Что-то вроде того. По Босху, брак попранный — это брак куртуазный, изображенный на центральной панели. Босх критикует придворную культуру и обыгрывает множество различных образов и аллегорий, связанных с удовлетворением похоти. Например, в центре картины можно увидеть озеро, в котором плавают обнаженные девушки, а вокруг него кружат обнаженные мужчины верхом на животных — вожделеющие и завороженные. Там же можно увидеть изобилие разнообразных цветов, но у Босха они никак не связаны с божественным. Наоборот, они понимаются как цветы зла, цветы страсти, манящие, но не долговечные. Также как наши тела они вянут и иссыхают — и если при жизни ты не думал о душе, то, по Босху, ты отправишься прямо в Ад, изображенный на правой панели, где тебя за твои прижизненные наслаждения будут пороть черти.
То есть во времена Босха интерес к божественному идеалу отнюдь не начал сходить на нет? И даже напротив — давали знать о себе реакционные силы, противостоящие грядущим развратным, на средневековый взгляд, тенденциям Нового времени?

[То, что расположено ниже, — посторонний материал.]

Lemma login_unknown_email_witness :
  (∅ : USERS) !! lower "Bob@x.com" = None ∧
  login_user lower (LoginRequest.make "Bob@x.com" "secret1") ∅
  = (Raises user_not_found, ∅) ∧
  login_user lower (LoginRequest.make "Bob@x.com" "secret1")
    (run lower [HealthCheck; Register ann; Login (LoginRequest.make "ann@x.com" "secret1")] ∅)
  = (Raises user_not_found,
     run lower [HealthCheck; Register ann; Login (LoginRequest.make "ann@x.com" "secret1")] ∅).
Proof.
  pose proof (login_unknown_email lower ∅ "Bob@x.com" "secret1" (lookup_empty _))
    as [Hnow Hlater].
  split; [apply lookup_empty|]. split; [exact Hnow|].
  apply Hlater. repeat constructor; simpl; try tauto. discriminate.
Defined.

Lemma login_checks_password_witness :
  ann_store !! lower "ANN@X.COM"
  = Some (user_record "Ann" "ann@x.com" (_hash_password "secret1")) ∧
  login_user lower (LoginRequest.make "ANN@X.COM" "wrong") ann_store
  = (Raises invalid_credentials, ann_store) ∧
  login_user lower (LoginRequest.make "ANN@X.COM" "secret1") ann_store
  = (Returns (LoginResponse.make "Login successful"
                {[ "name" := "Ann"; "email" := "ann@x.com" ]}), ann_store).
Proof.
  assert (Hkey : ann_store !! lower "ANN@X.COM"
    = Some (user_record "Ann" "ann@x.com" (_hash_password "secret1"))).
  { apply lookup_singleton_eq. }
  split; [exact Hkey|]. split.
  - apply (proj1 (login_checks_password lower ann_store _ "ANN@X.COM" "wrong"
                    (_hash_password "secret1") Hkey eq_refl)).
    vm_compute. discriminate.
  - apply (proj1 (proj2 (login_checks_password lower ann_store _ "ANN@X.COM" "secret1"
                           (_hash_password "secret1") Hkey eq_refl)));
      reflexivity.
Defined.

Lemma register_then_login_witness :
  lower "User@Example.com" = lower "user@example.com" ∧
  login_user lower (LoginRequest.make "user@example.com" "secret1")
    {[ "user@example.com" :=
         user_record "Una" "user@example.com" (_hash_password "secret1") ]}
  = (Returns (LoginResponse.make "Login successful"
                {[ "name" := "Una"; "email" := "user@example.com" ]}),
     {[ "user@example.com" :=
          user_record "Una" "user@example.com" (_hash_password "secret1") ]}).
Proof.
  split; [reflexivity|].
  refine (proj1 (register_then_login lower ∅ _ "Una" "User@Example.com"
                   "user@example.com" "secret1"
                   (RegisterResponse.make "User registered"
                      {[ "name" := "Una"; "email" := "user@example.com" ]})
                   _ _)); [reflexivity|].
  rewrite register_user_unfold. reflexivity.
Defined.

Lemma store_invariant_preserved_witness :
  store_inv lower ∅ ∧
  store_inv lower (run lower [Register ann; Login (LoginRequest.make "ANN@X.COM" "secret1");
                  Register ann2; HealthCheck] ∅) ∧
  run lower [Register ann2; HealthCheck] ann_store !! "ann@x.com"
  = Some (user_record "Ann" "ann@x.com" (_hash_password "secret1")).
Proof.
  split; [exact (store_inv_empty lower)|]. split.
  - exact (proj1 (store_invariant_preserved lower ∅ _ (store_inv_empty lower))).
  - assert (Hann : store_inv lower ann_store).
    { exact (proj1 (store_invariant_preserved lower ∅ [Register ann] (store_inv_empty lower))). }
    apply (proj1 (proj2 (proj2 (store_invariant_preserved lower ann_store
                                  [Register ann2; HealthCheck] Hann)))).
    apply lookup_singleton_eq.
Defined.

Безусловно. Секуляризация — процесс долгий, болезненный и весьма неравномерный. Да и величайшие умы науки и философии Нового времени, какие как Ньютон или Лейбниц, были людьми всё ещё глубоко религиозными. Таков же и пример Босха. Иероним Босх, хоть и не был учёным, судя по всему был человеком начитанным и весьма неглупым. Судя по описанию, сделанному в замке Нассау в 1517 году, триптих Босха висел между двумя работами — изображением смерти Геракла от рук его жены Деяниры и изображением суда Париса, приведшего через яблоко раздора к затяжной войне и смерти множества греческих героев. Получается, что в контексте экспонирования картина Босха становилась высказыванием о бдительности по отношению к женщинам и страстям, которые могут быть ассоциированы с феминностью. Ведь Адам, не послушав божественного предостережения, тоже пошел на поводу у Евы. Соответственно, центральная часть триптиха Босха — апогей и расцвет греха, который был начат с непослушания.

Но есть у этой картины и другое измерение. С одной стороны, потребители искусства, то есть мужское сообщество, взирали на то, как нельзя поддаваться похоти и страсти, понимая критику Босха. Но нельзя отрицать и определенного вуайризма в их заинтересованности — не смотря на все морализаторство художника, его картина является радикальным выражении чувственности. Подобная амбивалентность — также как и многозначность образов, рассмотренных нами ранее, — характерна для всего искусства Средневековья и отражает сложные и парадоксальные взаимоотношения между духовным и материальным, религией и повседневностью.